In September 2011, I was 66 years old, a fitness instructor for older adults, a retired schoolteacher, and in generally good health. I was walking to visit a friend who had just come home from hospital. I was carrying three books in a bag in my left hand and, as I approached a little store that sold flowers, I decided I’d buy a small bouquet for my friend. I chose a bouquet and walked around the corner, heading to the front of the store with the books in one hand and the bouquet in the other. The sidewalk was not particularly wide: a flower stand on one side, a tree on the other.
I had to go around a woman who was looking at the flowers, and my right foot stepped on the edge of the sidewalk. I was in the exact same position as the person wearing the shorts in the photograph below, except I was closer to the edge of the sidewalk when my foot came down (photograph by Bob Ingraham):
As my right foot landed on the edge of the sidewalk, I lost balance and the ankle twisted. To compensate, I attempted to use my left foot for support, but the heavy books in one hand and the flowers in the other contributed to my inability to maintain balance. I twisted my left foot (while trying to shift weight) and went down hard on my left knee which hit the pavement head-on.

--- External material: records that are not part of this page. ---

(** * HelixTranslate: the structured document translation pipeline

    A shallow embedding of the translation scripts of the repository and the
    properties its specification states about them.

    - [PyStr]: Python [str] values as lists of Unicode code points, with the
      string methods the scripts call ([strip], [split], [in], [replace], ...).
    - [ET]: the [xml.etree.ElementTree.Element] trees the FB2 drivers walk.
    - [Backend]: what a call to an external translation service can yield.
    - [HQFB2]: [Legacy/high_quality_fb2_translator.py] ([AdvancedFB2Translator]).
    - [HQT]: [Legacy/high_quality_translate.py] ([FB2Translator]).
    - [FB2T]: [Legacy/fb2_translator.py] ([translate_with_retry]).
    - [LLMOnly]: [internal/scripts/translate_llm_only.py].
    - [Llama]: [internal/scripts/translate_with_llama.py].
    - [FB2Tools]: the templates and the automatic run of
      [Legacy/fb2_translator.py].
    - [LlamaScript]: the paragraph loop of
      [internal/scripts/translate_with_llama.py] and what it calls.
    - [Chunk]: [Legacy/chunk_translate.py].

    Printing, logging and [time.sleep] are not modelled: they do not change
    any value a property looks at. *)

From Stdlib Require Import PrimFloat Uint63 ZArith NArith Ascii String.
From stdpp Require Import gmap list.

Local Open Scope N_scope.

(** ** Python strings *)

Module PyStr.

(** A Python [str] is a sequence of code points; iterating over it, slicing it
    and [len] all count code points, so that is the representation here. *)
Abbreviation char := N (only parsing).
Abbreviation str := (list N) (only parsing).
(** [max(l)] for a non-empty list of naturals, [default] for the empty one *)
Definition max_or (default : nat) (l : list nat) : nat :=
  match l with
  | [] => default
  | x :: l' => fold_left Nat.max l' x
  end.

Definition nonempty_fields (it : item) : bool :=
  match sub_fields it with [] => false | _ :: _ => true end.

Definition is_group (it : item) : bool :=
  match i_type it with field_group_item => true | _ => false end.

(** The second loop over the items, which makes room for the sub-fields *)
Definition grow (max_y : nat) (it : item) : nat :=
  if is_group it && nonempty_fields it
  then Nat.max max_y (i_y it + List.length (sub_fields it) * spacing)
  else max_y.

Definition max_y (its : list item) : nat :=
  fold_left grow its (max_or entity_y (map i_y its)).

Definition svg_height (e : entity_data) : nat :=
  Nat.max (max_y (items e) + 100) 200.

Record rect : Type := {
  r_x : nat;
  r_y : nat;
  r_width : nat;
  r_height : nat;
  r_fill : string
}.

Definition box (x y : nat) (fill : string) : rect :=
  {| r_x := x; r_y := y; r_width := box_width; r_height := box_height;
     r_fill := fill |}.

(** The rectangles of the heading: the legend and the box of the entity *)
Definition heading_rects : list rect :=
  [{| r_x := 10; r_y := 30; r_width := 780; r_height := 40; r_fill := "#f0f0f0" |};
   {| r_x := 100; r_y := 40; r_width := 100; r_height := 20; r_fill := "#2196F3" |};
   {| r_x := 220; r_y := 40; r_width := 100; r_height := 20; r_fill := "#C5E1A5" |};
   {| r_x := 340; r_y := 40; r_width := 100; r_height := 20; r_fill := "#F8BBD9" |};
   {| r_x := 460; r_y := 40; r_width := 100; r_height := 20; r_fill := "#FFD54F" |};
   box entity_x entity_y "#2196F3"].

(** The loop over the sub-fields of a field group; the state is the
    rectangles drawn and [sub_y] *)
Definition sub_field_rects (it : item) : list rect :=
  fst (fold_left
         (fun (st : list rect * nat) (sub_field : string) =>
            ((fst st ++ [box col2_x (snd st) "#C5E1A5"])%list,
             snd st + spacing))
         (sub_fields it) ([], i_y it)).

Two lovely ladies — sisters who live in Vancouver — stayed with me. My backpack had come off, and I had dropped both items in my hands. I knew that I had hurt my knee and both ankles — they were all aching. But, my instinct was to get up as fast as I could because one always feels a little silly sprawled out on a public sidewalk. I got up, with the help of the two sisters, and they led me to a chair which was just outside a cafe nearby (you can see chairs and tables in the distance in the photograph).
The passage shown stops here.